A Companhia da Solidão

Deitada de costas, a olhar para o tecto, ela não conseguia dormir. Apenas chorava ao mesmo tempo que ouvia algo dentro de si.

- Eu estou aqui.
- Onde? Não te vejo, não te sinto, não te cheiro, não te toco.
- Eu estou aqui!
- Onde? Onde estás?
- Estou aqui. Não consegues ver?
- Não! Já te disse que não te consigo ver. Onde te meteste? Porque me falas?
- Pelo que parece é a única forma de saberes que estou presente.
- Não, não sei.
- Sim, sabes. Fecha os olhos devagar, como se estivesses a s
entir na tua pele a brisa do mar. A chuva que cai num dia de inverno. Um vento leve num dia quente de Agosto. Eu estou aí.
- Não consigo. Os meus olhos não fecham. 
- Por isso, não me encontras. Estás demasiado presa ao que podes ver, ao que podes sentir, ao que podes cheirar, ao que podes tocar.
- Tu estás na brisa do mar?
- Sim... Claro que sim. Não gostas dela?
- A lembrança da brisa do mar faz-me bem...
- Sim...
- Tu estás na chuva que me molha no Inverno?
- Sim... Não a gostas de sentir na tua pele?
- Faz-me sorrir essa àgua.
- Eu sei.
- Tu estás no vento que me acalma o calor num dia quente de Verão?
- Sempre.
- Sinto que isso me acalma.... Tanto.
- Sim. Sou como uma mão que te faz uma festa e que te acalma a dor que trazes contigo. Sente. Eu estou sempre contigo. Estejas onde estiveres, estejas com quem estejas. Eu acompanhar-te-ei sempre. Esse é o teu destino. Já estás demasiado habituada a mim. Já não te consegues desfazer daquilo que eu sou. Porque, no fundo, tu gostas de mim, tal como todas as outras coisas em que estou presente.
- Porquê?!! Porque raio gosto tanto de ti?! Porquê?!
- Porque sempre foi assim. Porque crescemos juntos, enfrentamos tudo juntos, celebramos juntos, choramos juntos, fazemos o mal e o bem juntos, tomamos atitudes correctas e erradas em conjunto. Sou quem te conhece melhor. Os teus anseios, os teus desejos, as tuas mágoas e os teus sonhos. Só em mim podes confiar.  

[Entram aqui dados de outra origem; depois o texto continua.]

(** Each module stands behind its guard. *)
Definition guard_of (module : string) : guard :=
  if bool_decide (module = "admin") then AdminGuard else if bool_decide (module = "user") then LimitGuard else NoGuard.
Lemma routes_guarded ep : ep ∈ http_routes → ep_guard ep = guard_of (ep_module ep).
Proof.
  intros Hep. assert (Forall (λ ep, ep_guard ep = guard_of (ep_module ep)) http_routes) as Hall by (repeat constructor).
  by apply (proj1 (Forall_forall _ _) Hall).
Qed.

(** C9: Nothing runs before its guard.  A handler of the administration runs only for a request
    whose bearer token decodes, with the secret of the server, to claims of the role Admin; a
    handler of the user routes only for a client within its limit, whose request is counted;
    a refusal is 401 or 403, from the administration, or 429; there is no route for a request
    exactly when no pattern fits its path, so that what runs is a handler of a route that
    fits; and a request of an administrator whose path fits a route of the administration
    and no other is served there. *)
Theorem administration_is_guarded secret now q m :
  match (dispatch secret now q m).1 with
  | RunBy module h =>
      (∃ ep, ep ∈ http_routes ∧ fits (ep_pattern ep) (ar_path q) = true ∧ module = ep_module ep ∧ h ∈ (ep_methods ep).*2) ∧
      (module = "admin" → ∃ token c, ar_authorization q = Some ("Bearer " +:+ token) ∧ decode_claims secret token = Some c ∧ cl_role c = "Admin") ∧
      (module = "user" → (rate_limiter (ar_forwarded_for q) now m).1 = None ∧ (dispatch secret now q m).2 = (rate_limiter (ar_forwarded_for q) now m).2)
  | RefusedBy e => (into_response e).1 ∈ [401; 403; 429]
  | NoRoute | NoMethod => True
  end ∧
  ((dispatch secret now q m).1 = NoRoute ↔ Forall (λ ep, fits (ep_pattern ep) (ar_path q) = false) http_routes) ∧
  (∀ ep c, ep ∈ http_routes → fits (ep_pattern ep) (ar_path q) = true →
     (∀ ep', ep' ∈ http_routes → fits (ep_pattern ep') (ar_path q) = true → ep' = ep) →
     ep_guard ep = AdminGuard → admin_user secret (ar_authorization q) = inl c →
     dispatch secret now q m = (run_method ep (ar_method q), m)).
Proof.
  assert (∀ i, pick (ep_pattern <$> http_routes) (ar_path q) = Some i →
    ∃ ep, http_routes !! i = Some ep ∧ ep ∈ http_routes ∧ fits (ep_pattern ep) (ar_path q) = true) as Hpick.
  { intros i (p & Hp & Hf)%pick_some. rewrite list_lookup_fmap in Hp. destruct (http_routes !! i) as [ep|] eqn:Hi; simplify_eq/=.
    exists ep. split; [done|]. split; [by eapply list_elem_of_lookup_2|done]. }
  unfold dispatch. destruct (pick _ (ar_path q)) as [i|] eqn:Hi.
  - destruct (Hpick i eq_refl) as (ep & Hl & Hin & Hfit). cbn [mbind option_bind]. rewrite Hl.
    pose proof (routes_guarded ep Hin) as Hg. pose proof (run_method_served ep (ar_method q)) as Hne.
    assert (Forall (λ ep, fits (ep_pattern ep) (ar_path q) = false) http_routes → False) as Hno
      by (rewrite Forall_forall; intros Hall; specialize (Hall ep Hin); simpl in Hall; congruence).
    split; [|split; [split; [|by intros []%Hno]|]].
    + destruct (ep_guard ep) eqn:E.
      * destruct (run_method ep _) as [| | |module h] eqn:Hr; simpl; try done; [by destruct (proj2 Hne _ eq_refl)|].
        apply run_method_by in Hr as [-> ?]. split; [by exists ep|]. split; intros Hm; rewrite Hm in Hg; done.
      * pose proof (admin_user_spec secret (ar_authorization q)) as Ha.
        destruct (admin_user secret _) as [c|e]; simpl; [|set_solver].
        destruct (run_method ep _) as [| | |module h] eqn:Hr; simpl; try done; [by destruct (proj2 Hne _ eq_refl)|].
        apply run_method_by in Hr as [-> ?]. split; [by exists ep|]. split; [|intros Hm; rewrite Hm in Hg; done]. intros _.
        destruct Ha as (token & ? & ? & ?). by exists token, c.
      * destruct (rate_limiter _ now m) as [[e|] m'] eqn:Hl'; simpl.
        { unfold rate_limiter in Hl'. repeat case_match; simplify_eq/=; set_solver. }
        destruct (run_method ep _) as [| | |module h] eqn:Hr; simpl; try done; [by destruct (proj2 Hne _ eq_refl)|].
        apply run_method_by in Hr as [-> ?]. split; [by exists ep|]. split; [intros Hm; rewrite Hm in Hg; done|done].
    + destruct (ep_guard ep); [by intros ?%Hne|destruct (admin_user secret _); [by intros ?%Hne|done]|].
      destruct (rate_limiter _ now m) as [[e|] m']; [done|by intros ?%Hne].
    + intros ep' c Hin' Hf' Hu Hga Hc. rewrite <-(Hu ep Hin Hfit) in *. by rewrite Hga, Hc.
  - cbn [mbind option_bind]. pose proof (pick_none _ _ Hi) as Hn. rewrite Forall_fmap in Hn. split; [done|]. split; [done|].
    intros ep c Hin Hf. rewrite Forall_forall in Hn. specialize (Hn ep Hin). simpl in Hn. congruence.
Qed.
End dispatch.
Lemma active_schedule_some s d r : active_schedule s d = Some r → d_schedules d !! s = Some r ∧ sc_deleted_at r = None.
Proof.
  unfold active_schedule. destruct (d_schedules d !! s) as [r'|]; [|done]. simpl. by case_decide; intros [= <-].
Qed.

Lemma set_row_some s x d r d' : set_row s x d = Some (r, d') → d' = with_schedules <[s := x]> d.
Proof. unfold set_row. destruct (venue_city_required x); [by intros [= _ <-]|done]. Qed.

Lemma delete_stmt_some s now d r d' :
  delete_stmt s now d = Some (r, d') → d' = with_schedules (alter (λ r, set_lifecycle Closed (set_deleted now r)) s) d.
Proof. unfold delete_stmt. destruct (negb _); [done|by intros [= _ <-]]. Qed.

Lemma plans_ok_start_tx s d r d' : start_tx s d = Some (r, d') → plans_ok d → plans_ok d'.
Proof.
  unfold start_tx. destruct (active_schedule s d) as [x|] eqn:Hx; [|by intros [= _ <-]].
  apply active_schedule_some in Hx as [Hx _].
  destruct (sc_lifecycle_state x); [intros ->%set_row_some; by apply (plans_ok_insert_row s _ x)|by intros [= _ <-]|by intros [= _ <-]].
Qed.

Lemma plans_ok_close_tx s d r d' : close_tx s d = Some (r, d') → plans_ok d → plans_ok d'.
Proof.
  unfold close_tx. destruct (active_schedule s d) as [x|] eqn:Hx; [|by intros [= _ <-]].
  apply active_schedule_some in Hx as [Hx _].
  destruct (sc_lifecycle_state x); [intros ->%set_row_some; by apply (plans_ok_insert_row s _ x)..|by intros [= _ <-]].
Qed.

Lemma plans_ok_delete_stmt s now d r d' : delete_stmt s now d = Some (r, d') → plans_ok d → plans_ok d'.
Proof.
  intros ->%delete_stmt_some. apply plans_ok_rows; [intros m; apply dom_alter_L|].
  intros i r' [(<- & r0 & Hr & ->)|[Hne Hr]]%lookup_alter_Some; eauto.
Qed.

Lemma plans_ok_update_stmt s c d r d' : update_stmt s c d = Some (r, d') → plans_ok d → plans_ok d'.
Proof.
  unfold update_stmt. destruct (no_changes c); [done|]. destruct (d_schedules d !! s) as [x|] eqn:Hx; [|by intros [= _ <-]].
  destruct (put_schedule _ d) as [d1|] eqn:Hp; [|done]. simpl. intros [= _ <-] Hd.
  eapply plans_ok_put; [|exact Hp|exact Hd]. simpl. destruct (po_rows d Hd _ _ Hx) as [-> _]. congruence.
Qed.

Lemma plans_ok_price s t p d r d' : price_stmt s t p d = Some (r, d') → plans_ok d → plans_ok d'.
Proof.
  unfold price_stmt. destruct (_ && _); [done|]. intros [= _ <-] Hd.
  eapply plans_ok_same; [by apply same_plans_update| |exact Hd]. apply Hd.
Qed.

Lemma plans_ok_status s t st d r d' : status_stmt s t st d = Some (r, d') → plans_ok d → plans_ok d'.
Proof.
  intros [= _ <-] Hd. eapply plans_ok_same; [by apply same_plans_update| |exact Hd]. apply Hd.
Qed.
End transactions.

(** ** Administration as steps

    What any handler does to the database is a sequence of two kinds of steps: rows
    change without touching a plan, and no schedule goes back in its life; or seats join
    the plan of a schedule that has not started. *)

Definition life (st : lifecycle_state) : Z := match st with Scheduled => 0 | Open => 1 | Closed => 2 end.

Definition rows_step (d d' : db) : Prop :=
  same_plans d d' ∧
  ∀ i r, d_schedules d !! i = Some r →
    ∃ r', d_schedules d' !! i = Some r' ∧ life (sc_lifecycle_state r) ≤ life (sc_lifecycle_state r').

Inductive admin_step (d d' : db) : Prop :=
  | StepRows : rows_step d d' → admin_step d d'
  | StepSeats s rs r :
      seats_added s rs d d' → d_schedules d !! s = Some r → sc_lifecycle_state r = Scheduled → admin_step d d'.

Definition reach (d0 d : db) : Prop := plans_ok d ∧ rtc admin_step d0 d.

Lemma reach_step d0 d d' : reach d0 d → plans_ok d' → admin_step d d' → reach d0 d'.
Proof. intros [_ H] Hok Hs. split; [done|]. by eapply rtc_r. Qed.

Lemma rows_step_seats (f : list seat_row → list seat_row) d :
  map (λ r, (ss_id r, ss_schedule_id r, ss_place r)) (f (d_seats d)) = map (λ r, (ss_id r, ss_schedule_id r, ss_place r)) (d_seats d) →
  rows_step d (with_seats f d).
Proof. intros Hf. split; [by split_and!; simpl; [|lia|]|]. simpl. intros i r Hr. by exists r. Qed.

Lemma rows_step_insert s x r d :
  d_schedules d !! s = Some r → life (sc_lifecycle_state r) ≤ life (sc_lifecycle_state x) →
  rows_step d (with_schedules <[s:=x]> d).
Proof.
  intros Hs Hx. split; [split_and!; simpl; [done|lia|rewrite dom_insert; set_solver]|]. simpl. intros i r' Hr'.
  destruct (decide (i = s)) as [->|Hi]; [|exists r'; by rewrite lookup_insert_ne].
  exists x. rewrite lookup_insert_eq. split; [done|]. congruence.
Qed.

Lemma rows_step_new x d : d_schedules d !! sc_id x = None → rows_step d (with_schedules <[sc_id x:=x]> d).
Proof.
  intros Hs. split; [split_and!; simpl; [done|lia|rewrite dom_insert; set_solver]|]. simpl. intros i r' Hr'.
  exists r'. rewrite lookup_insert_ne by congruence. done.
Qed.

Section steps.
Context {HL : ScheduleLibs}.

Lemma reach_insert_schedule d0 show city times now body d r d' :
  insert_schedule show city times now body d = Some (r, d') → reach d0 d →
  reach d0 d' ∧ plan_of (sc_id r) d' = [] ∧ d_schedules d' !! sc_id r = Some r ∧ sc_lifecycle_state r = Scheduled.
Proof.
  intros H Hr. pose proof Hr as [Hd _]. destruct (plans_ok_insert_schedule _ _ _ _ _ _ _ _ H Hd) as (Hok & Hp & _).
  revert H. unfold insert_schedule. destruct times as [[[date start] end_] open_at]. cbn [next_schedule_id]. destruct (negb _); [done|].
  unfold put_schedule. destruct (schedule_row_ok _ _); [|done]. simpl. intros [= <- <-]. simpl in *.
  split_and!; [|done|by rewrite lookup_insert_eq|done]. eapply reach_step; [exact Hr|exact Hok|]. apply StepRows.
  split; [split_and!; simpl; [done|lia|rewrite dom_insert; set_solver]|]. simpl. intros i r' Hr'.
  exists r'. rewrite lookup_insert_ne; [done|]. intros <-. destruct (po_rows d Hd _ _ Hr'). lia.
Qed.

Lemma reach_copy d0 skip s prices seats out d rs d' x :
  copy_seats s prices seats ∅ [] = Some out → insert_seats numeric_fits skip out d = Some (rs, d') →
  d_schedules d !! s = Some x → sc_lifecycle_state x = Scheduled → plan_of s d = [] → reach d0 d → reach d0 d'.
Proof.
  intros Hc Hi Hx Hst Hp Hr. apply copy_seats_continues in Hc as (ns & -> & Hc). simpl in *. pose proof Hr as [Hd _].
  destruct (insert_seats_continues numeric_fits skip s ns d rs d') as [Hok Ha]; [done|by rewrite Hp|done|].
  eapply reach_step; [exact Hr|exact Hok|]. by eapply StepSeats.
Qed.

Ela fechou finalmente os olhos. Dos seus olhos as lágrimas escorreram.
- Eu sei. Minha querida solidão. Eu sei. Desculpa por sempre te querer substituir. Eu sei que é impossível.
- Pois é, minha querida. Pois é... Estás cheia de mim e nunca te vais conseguir despegar disso.
- Sim, eu sei.

E adormeceu com os braços envoltos em si mesma, num abraço seu.